C++: Strange Inheritance scenario: public members with same name

Consider this code:

#include <iostream>
#include <string>
using namespace std;
 
class Grandpa{
public:
    Grandpa() : m_BothersomeField("Grandpa") {}
    virtual ~Grandpa(){}
 
    string m_BothersomeField;
};
 
class Son: public Grandpa{
public:
    Son() : m_BothersomeField("Son") {}
    virtual ~Son(){}
 
    string m_BothersomeField;
};
 
class Grandson: public Son{
public:
    Grandson(){}
    virtual ~Grandson(){}
};
 
int main(){
        
      Grandson n;
      cout << "Grandson, no disambiguation: " << n.m_BothersomeField << endl;
      cout << "Grandson, with disambiguation (Son): " << n.Son::m_BothersomeField << endl;
      cout << "Grandson, with disambiguation (Grandpa): " << n.Grandson::m_BothersomeField << endl;
      return 0;
}

Let's ignore for a while the fact that we have public fields (breaking encapsulation). Let's suppose that we don't write this kind of code, but we can run into legacy code that does something similar.

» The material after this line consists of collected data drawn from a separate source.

(** The counters are [unsigned]; [junk] is their indeterminate initial value. *)
Definition bad_try (w : WORLD) (fa0 : FTN_ADDR) (error : cstr) (junk : Z * Z) (config : BINKD_CONFIG) : mem WORLD :=
  if tries config =? 0 then Ok w else
  let* r := read_try w fa0 junk config in
  let '(nok, nbad) := r in
  if 0 <? tries config then
    let nbad := wrap 32 (nbad + 1) in
    if wrap 32 (tries config) <=? nbad then
      let* w := hold_node w fa0 (safe_time (sys w) + hold config) config in
      write_try w fa0 0 0 error config
    else write_try w fa0 nok nbad error config
  else write_try w fa0 nok nbad error config.

Definition remove_try (w : WORLD) (fa0 : FTN_ADDR) (config : BINKD_CONFIG) : mem WORLD :=
  if tries config =? 0 then Ok w else
  let* buf := out_file fa0 (str ".try") config in
  match buf with
  | [] => Ok w
  | _ => Ok (if exists_ (sys w) buf then (on_sys w (delete_ (sys w) buf)).2 else w)
  end.

Definition good_try (w : WORLD) (fa0 : FTN_ADDR) (comment : cstr) (junk : Z * Z) (config : BINKD_CONFIG) : mem WORLD :=
  if tries config =? 0 then Ok w
  else if negb (remove_try_files config) then
    let* r := read_try w fa0 junk config in
    write_try w fa0 (wrap 32 (r.1 + 1)) 0 comment config
  else remove_try w fa0 config.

What this code shows is what happens when a class (Grandson) inherits a public field (m_BothersomeField) from a direct ancestor (Son), and at the same, an ancestor of the direct ancestor (Grandpa) has a public field of the same name. Which of both does Grandson inherit?

I ran this test in a very neat online compiler and runner, and the output shows that Grandson inherits BOTH fields. If we don't explicitly say which one to use using the scope operator (::), C++ assumes that we mean the one that belongs to the closest ancestor (Son).

Anyway, for completeness' sake, it would be nice to run this code in another environment (MSBuild, g++, mingw). Or even better, look at the C++ standard to see if there is a standard defined behavior for this scenario.